SignatureMiner is a python tool to mine information from cryptic Antivirus software signatures. It was designed to extract consensus about malware types from the outputs of Multi-scanner tools, but can be leveraged to extract (or mine) useful insights from the signatures themselves.
SignatureMiner leverages the well-known minhashing approach to cluster together tokens extracted from clean AV signatures. Those clusters have to be supervised by the user to write some regular expression rules (in python) that SignatureMiner can convert into classification directives. To do this, SignatureMiner has two components: A Miner component and an Assigner component
The miner component (classMiner.py) takes as input a JSON style file containing a field "av_labels" which has, for each detection a tuple containing the AV engine and the signature. For instance:
{"av_labels": [["AV4", "ADWARE/ANDR.Airpush.G.Gen"], ["AV6", "ANDROIDOS_ARPUSH.HRXV"]}
The usage is as follows:
python classMiner.py <labelFile> <outputFile> [MinhashKey] [ruleFile] [Tokenize (yes|no)]
Where labelFile is the aforementioned input file, outputFile is the name for the output file, MinhashKey is the length of the minhashing shingles, ruleFile is the optional file of the rules that have been already developed and Tokenize specifies whether tokenization by dots is expected.
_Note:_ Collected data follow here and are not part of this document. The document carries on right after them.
(** X10.  [launchGeny] finds the device exactly when the trimmed output of
    [VBoxManage list vms] has, at its start or at the start of a line, a
    double quote, a text that the device name, read as a pattern, accepts,
    and a double quote; what follows on the line is not looked at.  Then the
    player is spawned with [--vm-name] and the name, and its pid stored in
    [playerPid]; otherwise nothing is spawned, the module variables stay as
    they are, and [stop] receives the error that names the device.  The
    name itself is always accepted. *)
Theorem launchGeny_device (rt : runtime) (genyDevice : string)
    (dp : list pitem) (output : text) (pid : Z) (m : Appium.module_state) :
  of_source (txt genyDevice) = Some dp ->
  word dp (txt genyDevice) /\
  exists found, deviceExist genyDevice output = Some found /\
    (found = true <->
     exists pre name rest,
       trim output = pre ++ quote :: name ++ quote :: rest /\
       word dp name /\ line_start pre) /\
    launchGeny_player rt genyDevice output pid m =
    Some (if found
          then ({| Appium.playerPid := pid;
                   Appium.appiumProc := Appium.appiumProc m |},
                PlayerSpawned
                  (if win32 rt
                   then "C:\Program Files\Genymobile\Genymotion\player.exe"
                   else "/Applications/Genymotion.app/Contents/MacOS/player.app/Contents/MacOS/player")
                  ["--vm-name"%string; genyDevice])
          else (m, Stopped (String quote (genyDevice +:+ String quote
                  " doesn't exist; make sure to add it in genymotion.")))).
Proof.
  intros Hdp. split; [by apply of_source_self|].
  unfold launchGeny_player, deviceExist. rewrite Hdp.
  cbn [mbind option_bind]. eexists. split; [done|]. split.
  - rewrite at_line_start_spec. split.
    + intros (pre & u & E & H & Hs). exists pre.
      apply bool_decide_eq_true in H as [r Hr].
      apply (match_items_word (PChr quote :: dp ++ [PChr quote])) in Hr
        as (w & -> & Hw).
      apply Forall2_cons_inv_l in Hw as (q & w' & Hq & Hw & ->).
      apply Ascii.eqb_eq in Hq as ->.
      apply word_app in Hw as (name & q & -> & Hn & Hq).
      apply (word_chars [quote]) in Hq as ->.
      exists name, r. split.
      { rewrite E. simpl. by rewrite <- app_assoc. }
      split; [done|]. destruct Hs as [[-> _]|Hs]; [by left|by right].
    + intros (pre & name & rest & E & Hn & Hs).
      exists pre, (quote :: name ++ quote :: rest). split; [done|]. split.
      * apply bool_decide_eq_true. exists rest.
        apply (match_items_word (PChr quote :: dp ++ [PChr quote])).
        exists (quote :: name ++ [quote]). split.
        { simpl. by rewrite <- app_assoc. }
        constructor; [done|]. apply word_app. exists name, [quote].
        split; [done|]. split; [done|]. by apply (word_chars [quote]).
      * destruct Hs as [->|Hs]; [by left|by right].
  - by destruct (at_line_start _ _ _).
Qed.

(** Two machines listed, the second one asked for; and a name that is only
    the start of a listed one. *)
Lemma launchGeny_device_witness :
  let vms :=
    quote :: txt "Custom Phone" ++ quote :: txt " {6f1c}" ++
    Geny.newline :: quote :: txt "Google Nexus 5 - 6.0.0" ++ quote ::
    txt " {a2b7}" ++ [Geny.newline] in
  launchGeny_player Posix.rt "Google Nexus 5 - 6.0.0" vms 4242 Appium.init =
    Some ({| Appium.playerPid := 4242; Appium.appiumProc := None |},
          PlayerSpawned
            "/Applications/Genymotion.app/Contents/MacOS/player.app/Contents/MacOS/player"
            ["--vm-name"; "Google Nexus 5 - 6.0.0"]%string) /\
  fst <$> launchGeny_player Posix.rt "Google Nexus" vms 4242 Appium.init =
    Some Appium.init.
Proof.
  intros vms. split.
  - destruct (launchGeny_device Posix.rt "Google Nexus 5 - 6.0.0" _ vms 4242
                Appium.init eq_refl) as (_ & found & _ & Hiff & ->).
    replace found with true; [done|]. symmetry. apply Hiff.
    exists (quote :: txt "Custom Phone" ++ quote :: txt " {6f1c}" ++
            [Geny.newline]),
      (txt "Google Nexus 5 - 6.0.0"), (txt " {a2b7}").
    split; [by vm_compute|]. split; [by repeat constructor|].
    right. by exists (quote :: txt "Custom Phone" ++ quote :: txt " {6f1c}"),
      Geny.newline.
  - destruct (launchGeny_device Posix.rt "Google Nexus" _ vms 4242
                Appium.init eq_refl) as (_ & found & Hf & _ & ->).
    vm_compute in Hf. injection Hf as <-. done.
Defined.

End ServiceFacts.

(** ** Which player [quitGeny] closes *)

Module QuitFacts.
Import Appium Quit.

(** Only [launchGeny] writes [playerPid]. *)
Lemma player_kept rt cs : forall m,
  Forall (fun c => is_launch c = false) cs ->
  playerPid (fold_left (after_call rt) cs m) = playerPid m.
Proof.
  induction cs as [|c cs IH]; intros m Hcs; [done|].
  apply Forall_cons in Hcs as [Hc Hcs]. cbn [fold_left].
  rewrite IH by done. destruct c; try done.
  unfold after_call, runAppium. by destruct (spawnConvert _ _ _).
Qed.

(** X12.  On Windows [quitGeny] writes [kill_geny.vbs] next to the module
    and runs it through [cmd.exe /c]; the script activates the window of
    the process whose pid the latest [launchGeny] stored, whatever was
    launched before and whatever [runAppium] or [killAppium] did since, and
    the pid [-1] when no [launchGeny] ran.  Elsewhere it asks the
    application [player] to quit and reads no pid. *)
Theorem quitGeny_activates (rt : runtime) :
  let vbFile := path_join rt [dirname rt; "kill_geny.vbs"%string] in
  let run pid :=
    [WriteFile vbFile (vbScript pid); Spawn "cmd.exe" ["/c"%string; vbFile]] in
  (win32 rt = true ->
   (forall cs cs' p,
      Forall (fun c => is_launch c = false) cs' ->
      quitGeny rt (after_calls rt (cs ++ LaunchGeny p :: cs')) = run p) /\
   (forall cs,
      Forall (fun c => is_launch c = false) cs ->
      quitGeny rt (after_calls rt cs) = run (-1)%Z)) /\
  (win32 rt = false ->
   forall m,
     quitGeny rt m =
     [Spawn "osascript" ["-e"%string; "quit app " +:+ q +:+ "player" +:+ q]]).
Proof.
  intros vbFile run. split.
  - intros Hw. split.
    + intros cs cs' p Hcs'. unfold quitGeny, spawnConvert, after_calls.
      rewrite Hw, fold_left_app. cbn [fold_left].
      by rewrite player_kept.
    + intros cs Hcs. unfold quitGeny, spawnConvert, after_calls.
      by rewrite Hw, player_kept.
  - intros Hw m. unfold quitGeny. by rewrite Hw.
Qed.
This program outputs its results to another JSON file, which combines the minhash of tokens and the counts of different tokens that have been grouped together.
The Minhash key is the length of the generated shingles to compute minhashing. A Shingle is just a subset of each signature to be hashed of preset length. By default, this length is 5.
This program receives as input the same file as the Miner component and a rule file which specifies the directives to determine the class of a signature. It outputs either a collection of classes when mode is MULTI and one single class (through majority voting) when SINGLE mode is selected. The usage is as follows:
python classAssigner.py <labelFile> <outputFile> <ruleFile> <Mode>
ruleFile now is required, as it is the set of rules used for classification. Mode represents the operation mode to be used and currently supports either SINGLE, for classification and majority class voting and MULTI for simple classification of different AV engines at once for the same sample.
Rules file is a set of directives that tell SignatureMiner how to proceed upon signatures. Its syntax is the following:
RegExp -> RegExpName
For instance:
.*a[ir]*push?.*->airpush
.*revmob.*->revmob
The rules are interpreted and applied in order of appearence, so top rules are checked before bottom rules. Whenever there is a match, no more rules are tested, as the matching class is considered the predicted class.
The Miner component of SignatureMiner is designed to help users inspect signature collections and determine, from the observed tokens, the most appropriate rules. Rule matching is enabled in the miner component so users can test rules and determine whether they can be improved (as clustering still groups the rule with other signatures)
Miner component can be applied as many times and will be updated as soon as the rule file is changed. If no rule file is used, the miner will tokenize (or not) the signatures and return groups of raw normalized tokens.